■ YOUR TASK: Please give the number of lines in the records below where the word "unfold" occurs, and nothing else.

[RECORD SET — start]

(** X17. A file that [parse] accepts can be saved again, and what [save]
    returns is a file that [parse] accepts: on a layout that keeps the
    records apart, the new file has the bytes [0, 16) and [20, 36) of the old
    one, one stride for each whole record of the old one and nothing after
    them, so it is never longer than the old file. *)
Theorem parse_then_save_is_accepted
    (localeCompare : jsstring -> jsstring -> Z) (fileBuffer : list Z)
    (pesConfig : PESConfig) (h : Heap) (fuel : nat)
    (Hok : layoutOk pesConfig)
    (Hsize : 0 < RECORD_SIZE pesConfig)
    (Hfuel : (length fileBuffer - COMMENTARY_START_OFFSET pesConfig)
               / RECORD_SIZE pesConfig < fuel)
    (Hlength : COMMENTARY_START_OFFSET pesConfig <= length fileBuffer)
    (Hheader : headerOk fileBuffer) :
  exists that h1 buffer h2,
    Parser.parse fuel fileBuffer pesConfig h = Some (Return that, h1) /\
    Parser.save localeCompare that h1 = (Return buffer, h2) /\
    length buffer = COMMENTARY_START_OFFSET pesConfig
                    + (length fileBuffer - COMMENTARY_START_OFFSET pesConfig)
                        / RECORD_SIZE pesConfig * RECORD_SIZE pesConfig /\
    length buffer <= length fileBuffer /\
    Uint8Array.slice buffer 0 16 = Uint8Array.slice fileBuffer 0 16 /\
    Uint8Array.slice buffer 20 36 = Uint8Array.slice fileBuffer 20 36 /\
    exists that' h3,
      Parser.parse fuel buffer pesConfig h2 = Some (Return that', h3).
Proof.
  pose proof Hok as [Hstart _].
  set (count := (length fileBuffer - COMMENTARY_START_OFFSET pesConfig)
                  / RECORD_SIZE pesConfig) in *.
  set (records := map (recordAt pesConfig fileBuffer) (seq 0 count)).
  set (F := Uint8Array.slice fileBuffer 0 16).
  set (S2 := Uint8Array.slice fileBuffer 20 36).
  assert (Hmeta : acceptedMetadata F S2) by (apply headerOk_metadata; [lia|assumption]).
  pose proof Hmeta as (L1 & _ & L2 & _).
  assert (Hrecords : length records = count)
    by (unfold records; now rewrite length_map, length_seq).
  set (that := mkParser pesConfig
                 (mkMetadata (length (byteArrays h)) (S (length (byteArrays h))))
                 (length (recordArrays h))).
  set (h1 := mkHeap (recordArrays h ++ [records]) (byteArrays h ++ [F; S2])).
  set (buffer := encodedFile localeCompare pesConfig F S2 records).
  assert (Hbuffer : length buffer
                    = COMMENTARY_START_OFFSET pesConfig + count * RECORD_SIZE pesConfig).
  { unfold buffer. rewrite encodedFile_length by assumption. now rewrite Hrecords. }
  exists that, h1, buffer.
  eexists. split; [|split; [|split; [|split; [|split; [|split]]]]].
  - apply parse_accepts; try assumption. now apply isBinaryValid_spec.
  - apply (save_run localeCompare that h1 records F S2); try assumption.
    + apply list_lookup_middle. reflexivity.
    + apply list_lookup_middle. reflexivity.
    + cbn [that h1 metadata second byteArrays].
      rewrite (cons_middle F), app_assoc.
      apply list_lookup_middle. rewrite length_app. simpl. lia.
  - exact Hbuffer.
  - rewrite Hbuffer. unfold count.
    pose proof (Nat.Div0.mul_div_le (length fileBuffer - COMMENTARY_START_OFFSET pesConfig)
                  (RECORD_SIZE pesConfig)).
    lia.
  - unfold buffer, encodedFile.
    eapply (slice_at _ [] F); [reflexivity|reflexivity|now rewrite L1].
  - unfold buffer, encodedFile.
    eapply (slice_at _ (F ++ Utils.decimalToBytes (Z.of_nat (length records))) S2);
      [reassoc| |]; rewrite length_app, L1, ?L2; reflexivity.
  - do 2 eexists. apply parse_accepts; try assumption.
    + rewrite Hbuffer.
      replace (COMMENTARY_START_OFFSET pesConfig + count * RECORD_SIZE pesConfig
               - COMMENTARY_START_OFFSET pesConfig)
        with (count * RECORD_SIZE pesConfig) by lia.
      rewrite Nat.div_mul by lia. exact Hfuel.
    + lia.
    + now apply encodedFile_valid.
Qed.
Lemma turn_break_append_witness :
  "Yo" <> ""
  /\ obj_get (lastBySpeaker alice_said_hello) "Bob" <> JString "Yo"
  /\ processEntry "10:00:02" (alice_said_hello, false) (mkParsed "Bob" "Yo") =
     (set_session (transcript alice_said_hello ++ [mkEntry "10:00:02" "Bob" "Yo"])%list
                  (obj_set "Bob" "Yo" (lastBySpeaker alice_said_hello)) alice_said_hello,
      true).
Proof.
  assert (H1 : "Yo" <> "") by discriminate.
  assert (H2 : obj_get (lastBySpeaker alice_said_hello) "Bob" <> JString "Yo")
    by (vm_compute; discriminate).
  split; [exact H1|]. split; [exact H2|].
  apply turn_break_append; [exact H1|exact H2|].
  right; right. intros x Hx. vm_compute in Hx. injection Hx as <-. cbn. discriminate.
Defined.


Definition malformed_region : Node :=
  Element [Element [Element [TextNode "raw"]]; TextNode "  stuff  "].

Lemma parse_fallback_witness :
  (forall b, In b (children malformed_region) ->
     length (children b) < 2
     \/ normalize (join " " (map textContent (tl (children b)))) = "")
  /\ parseCaptions malformed_region = [mkParsed "System" "raw stuff"].
Proof.
  assert (H : forall b, In b (children malformed_region) ->
     length (children b) < 2
     \/ normalize (join " " (map textContent (tl (children b)))) = "").
  { intros b [<-|[]]. left. cbn. lia. }
  split; [exact H|].
  apply (proj1 (parse_fallback malformed_region H)). vm_compute. discriminate.
Defined.

(* ─── Further properties of content.js and its popup ──────────────────── *)

(** Every character of [s] satisfies [P]. *)
Fixpoint all_chars (P : ascii -> bool) (s : string) : bool :=
  match s with
  | EmptyString => true
  | String c r => P c && all_chars P r
  end.

Definition starts_with_letter (s : string) : bool :=
  match s with
  | String c _ => is_letter c
  | EmptyString => false
  end.

Lemma letters_app (a r : string) :
  all_chars is_letter a = true -> starts_with_letter r = false ->
  letters (String.append a r) = (a, r).
Proof.
  induction a as [|c a IH]; simpl; intros Ha Hr.
  - destruct r as [|c r]; [reflexivity|]. simpl in Hr |- *.
    rewrite Hr. reflexivity.
  - apply andb_prop in Ha as [Hc Ha]. rewrite Hc, IH by assumption.
    reflexivity.
Qed.

Lemma match_here_cons (c : ascii) (r : string) :
  match_here (String c r) =
  if Ascii.eqb c "/" then match_here (String "/" r) else None.
Proof. destruct c as [[] [] [] [] [] [] [] []]; reflexivity. Qed.

Lemma match_dash {A : Type} (r : string) (k : string -> option A) :
  match r with String "-" r2 => k r2 | _ => None end =
  match r with
  | String c r2 => if Ascii.eqb c "-" then k r2 else None
  | EmptyString => None
  end.
Proof. destruct r as [|c r]; [reflexivity|]. destruct c as [[] [] [] [] [] [] [] []]; reflexivity. Qed.

Lemma letters_suffix (P : ascii -> bool) (r l r1 : string) :
  letters r = (l, r1) -> all_chars P r = true -> all_chars P r1 = true.
Proof.
  revert l. induction r as [|c r IH]; cbn; intros l E H.
  - injection E as <- <-. reflexivity.
  - destruct (is_letter c).
    + destruct (letters r) as [l' r'] eqn:E'. injection E as <- <-.
      apply andb_prop in H as [_ H]. exact (IH _ eq_refl H).
    + injection E as <- <-. exact H.
Qed.

Lemma match_here_no_dash (s : string) :
  all_chars (fun c => negb (Ascii.eqb c "-")) s = true -> match_here s = None.
Proof.
  destruct s as [|c r]; [reflexivity|]. intros H. rewrite match_here_cons.
  destruct (Ascii.eqb c "/"); [|reflexivity].
  apply andb_prop in H as [_ H]. cbn -[letters].
  destruct (letters r) as [l1 r1] eqn:E1.
  destruct (String.eqb l1 ""); [reflexivity|].
  rewrite match_dash. pose proof (letters_suffix _ _ _ _ E1 H) as H1.
  destruct r1 as [|d r2]; [reflexivity|]. cbn in H1.
  destruct (Ascii.eqb d "-"); [discriminate|reflexivity].
Qed.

[RECORD SET — finish]

■ THE COMPLETED TASK: 5